Adobe's Photoshop is the industry standard for image manipulation software, but it's expensive and requires a certain degree of skill and an investment of to master. What some people unkindly call the poor man's Photoshop, which has a slightly more friendly user interface is called Paint Shop Pro (which I've used since v.4), which has all the tools you'd need for the task. V.8 has just been released, but you can get cheaper copies of earlier versions and earlier ones are often given away on magazine cover discs etc. Something that sophisticated is unlikely to come packaged with a digicam, unless it's some special offer package by a retailer. PSP is sold by http://www.jasc.com and you can download a trial I think, although it will be a huge download from memory.
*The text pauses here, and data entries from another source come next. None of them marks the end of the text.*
Definition common : list (string * list (string * string)) := [
  ("AllowListAddressAdded", [(unnamed, "u32"); (unnamed, "PalletEvmAccountBasicCrossAccountIdRepr")]);
  ("AllowListAddressRemoved", [(unnamed, "u32"); (unnamed, "PalletEvmAccountBasicCrossAccountIdRepr")]);
  ("Approved", [(unnamed, "u32"); (unnamed, "u32"); (unnamed, "PalletEvmAccountBasicCrossAccountIdRepr"); (unnamed, "PalletEvmAccountBasicCrossAccountIdRepr"); (unnamed, "u128")]);
  ("ApprovedForAll", [(unnamed, "u32"); (unnamed, "PalletEvmAccountBasicCrossAccountIdRepr"); (unnamed, "PalletEvmAccountBasicCrossAccountIdRepr"); (unnamed, "bool")]);
  ("CollectionAdminAdded", [(unnamed, "u32"); (unnamed, "PalletEvmAccountBasicCrossAccountIdRepr")]);
  ("CollectionAdminRemoved", [(unnamed, "u32"); (unnamed, "PalletEvmAccountBasicCrossAccountIdRepr")]);
  ("CollectionCreated", [(unnamed, "u32"); (unnamed, "u8"); (unnamed, "AccountId32")]);
  ("CollectionDestroyed", [(unnamed, "u32")]); ("CollectionLimitSet", [(unnamed, "u32")]);
  ("CollectionOwnerChanged", [(unnamed, "u32"); (unnamed, "AccountId32")]);
  ("CollectionPermissionSet", [(unnamed, "u32")]);
  ("CollectionPropertyDeleted", [(unnamed, "u32"); (unnamed, "Bytes")]);
  ("CollectionPropertySet", [(unnamed, "u32"); (unnamed, "Bytes")]);
  ("CollectionSponsorRemoved", [(unnamed, "u32")]);
  ("CollectionSponsorSet", [(unnamed, "u32"); (unnamed, "AccountId32")]);
  ("ItemCreated", [(unnamed, "u32"); (unnamed, "u32"); (unnamed, "PalletEvmAccountBasicCrossAccountIdRepr"); (unnamed, "u128")]);
  ("ItemDestroyed", [(unnamed, "u32"); (unnamed, "u32"); (unnamed, "PalletEvmAccountBasicCrossAccountIdRepr"); (unnamed, "u128")]);
  ("PropertyPermissionSet", [(unnamed, "u32"); (unnamed, "Bytes")]);
  ("SponsorshipConfirmed", [(unnamed, "u32"); (unnamed, "AccountId32")]);
  ("TokenPropertyDeleted", [(unnamed, "u32"); (unnamed, "u32"); (unnamed, "Bytes")]);
  ("TokenPropertySet", [(unnamed, "u32"); (unnamed, "u32"); (unnamed, "Bytes")]);
  ("Transfer", [(unnamed, "u32"); (unnamed, "u32"); (unnamed, "PalletEvmAccountBasicCrossAccountIdRepr"); (unnamed, "PalletEvmAccountBasicCrossAccountIdRepr"); (unnamed, "u128")])]%string.

Definition configuration : list (string * list (string * string)) := [
  ("NewCollatorKickThreshold", [("lengthInBlocks", "Option<u32>")]);
  ("NewCollatorLicenseBond", [("bondCost", "Option<u128>")]);
  ("NewDesiredCollators", [("desiredCollators", "Option<u32>")])]%string.

Definition council : list (string * list (string * string)) := [
  ("Approved", [("proposalHash", "H256")]);
  ("Closed", [("proposalHash", "H256"); ("yes", "u32"); ("no", "u32")]);
  ("Disapproved", [("proposalHash", "H256")]);
  ("Executed", [("proposalHash", "H256"); ("result", "Result<Null, SpRuntimeDispatchError>")]);
  ("Killed", [("proposalHash", "H256")]);
  ("MemberExecuted", [("proposalHash", "H256"); ("result", "Result<Null, SpRuntimeDispatchError>")]);
  ("ProposalCostBurned", [("proposalHash", "H256"); ("who", "AccountId32")]);
  ("ProposalCostReleased", [("proposalHash", "H256"); ("who", "AccountId32")]);
  ("Proposed", [("account", "AccountId32"); ("proposalIndex", "u32"); ("proposalHash", "H256"); ("threshold", "u32")]);
  ("Voted", [("account", "AccountId32"); ("proposalHash", "H256"); ("voted", "bool"); ("yes", "u32"); ("no", "u32")])]%string.

Definition councilMembership : list (string * list (string * string)) := [
  ("Dummy", []); ("KeyChanged", []); ("MemberAdded", []); ("MemberRemoved", []); ("MembersReset", []);
  ("MembersSwapped", [])]%string.

Definition cumulusXcm : list (string * list (string * string)) := [
  ("ExecutedDownward", [(unnamed, "U8aFixed"); (unnamed, "StagingXcmV5TraitsOutcome")]);
  ("InvalidFormat", [(unnamed, "U8aFixed")]); ("UnsupportedVersion", [(unnamed, "U8aFixed")])]%string.

Definition democracy : list (string * list (string * string)) := [
  ("Blacklisted", [("proposalHash", "H256")]); ("Cancelled", [("refIndex", "u32")]);
  ("Delegated", [("who", "AccountId32"); ("target", "AccountId32")]); ("ExternalTabled", []);
  ("MetadataCleared", [("owner", "PalletDemocracyMetadataOwner"); ("hash_", "H256")]);
  ("MetadataSet", [("owner", "PalletDemocracyMetadataOwner"); ("hash_", "H256")]);
  ("MetadataTransferred", [("prevOwner", "PalletDemocracyMetadataOwner"); ("owner", "PalletDemocracyMetadataOwner"); ("hash_", "H256")]);
  ("NotPassed", [("refIndex", "u32")]); ("Passed", [("refIndex", "u32")]);
  ("ProposalCanceled", [("propIndex", "u32")]); ("Proposed", [("proposalIndex", "u32"); ("deposit", "u128")]);
  ("Seconded", [("seconder", "AccountId32"); ("propIndex", "u32")]);
  ("Started", [("refIndex", "u32"); ("threshold", "PalletDemocracyVoteThreshold")]);
  ("Tabled", [("proposalIndex", "u32"); ("deposit", "u128")]); ("Undelegated", [("account", "AccountId32")]);
  ("Vetoed", [("who", "AccountId32"); ("proposalHash", "H256"); ("until", "u32")]);
  ("Voted", [("voter", "AccountId32"); ("refIndex", "u32"); ("vote", "PalletDemocracyVoteAccountVote")])]%string.

Definition dmpQueue : list (string * list (string * string)) := [
  ("CleanedSome", [("keysRemoved", "u32")]); ("Completed", [("error", "bool")]); ("CompletedExport", []);
  ("CompletedOverweightExport", []); ("Exported", [("page", "u32")]);
  ("ExportedOverweight", [("index", "u64")]); ("ExportFailed", [("page", "u32")]);
  ("ExportOverweightFailed", [("index", "u64")]); ("StartedCleanup", []); ("StartedExport", []);
  ("StartedOverweightExport", [])]%string.

Definition ethereum : list (string * list (string * string)) := [
  ("Executed", [("from", "H160"); ("to", "H160"); ("transactionHash", "H256"); ("exitReason", "EvmCoreErrorExitReason"); ("extraData", "Bytes")])]%string.

Definition evm : list (string * list (string * string)) := [
  ("Created", [("address", "H160")]); ("CreatedFailed", [("address", "H160")]);
  ("Executed", [("address", "H160")]); ("ExecutedFailed", [("address", "H160")]);
  ("Log", [("log", "EthereumLog")])]%string.

Definition evmContractHelpers : list (string * list (string * string)) := [
  ("ContractSponsorRemoved", [(unnamed, "H160")]);
  ("ContractSponsorSet", [(unnamed, "H160"); (unnamed, "AccountId32")]);
  ("ContractSponsorshipConfirmed", [(unnamed, "H160"); (unnamed, "AccountId32")])]%string.

Definition evmMigration : list (string * list (string * string)) := [
  ("TestEvent", [])]%string.

Definition fellowshipCollective : list (string * list (string * string)) := [
  ("MemberAdded", [("who", "AccountId32")]);
  ("MemberExchanged", [("who", "AccountId32"); ("newWho", "AccountId32")]);
  ("MemberRemoved", [("who", "AccountId32"); ("rank", "u16")]);
  ("RankChanged", [("who", "AccountId32"); ("rank", "u16")]);
  ("Voted", [("who", "AccountId32"); ("poll", "u32"); ("vote", "PalletRankedCollectiveVoteRecord"); ("tally", "PalletRankedCollectiveTally")])]%string.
Photoshop Elements is another to consider, although I don't know much about it, but I think it's a lite, very cut down version of Photoshop and I think that does sometimes come with cameras. You'll have to see what your chosen seller is offering and if you're buying from a high street shop, perhaps barter - the more you're spending, the more potential you have for brokering a deal - assuming they supply software as well.

Another super program to look at is Photo-Brush from http://www.mediachance.com/ and retails at $38 US. It doesn't have as many of the same features as PS and PSP, but has some very nice ones of its own and I use it daily in conjunction with PSP - it has a nice proportional cropping tool and barrel and perspective correction. I also like the Lanczos3 resampling algorithm and now use it for all my resizing.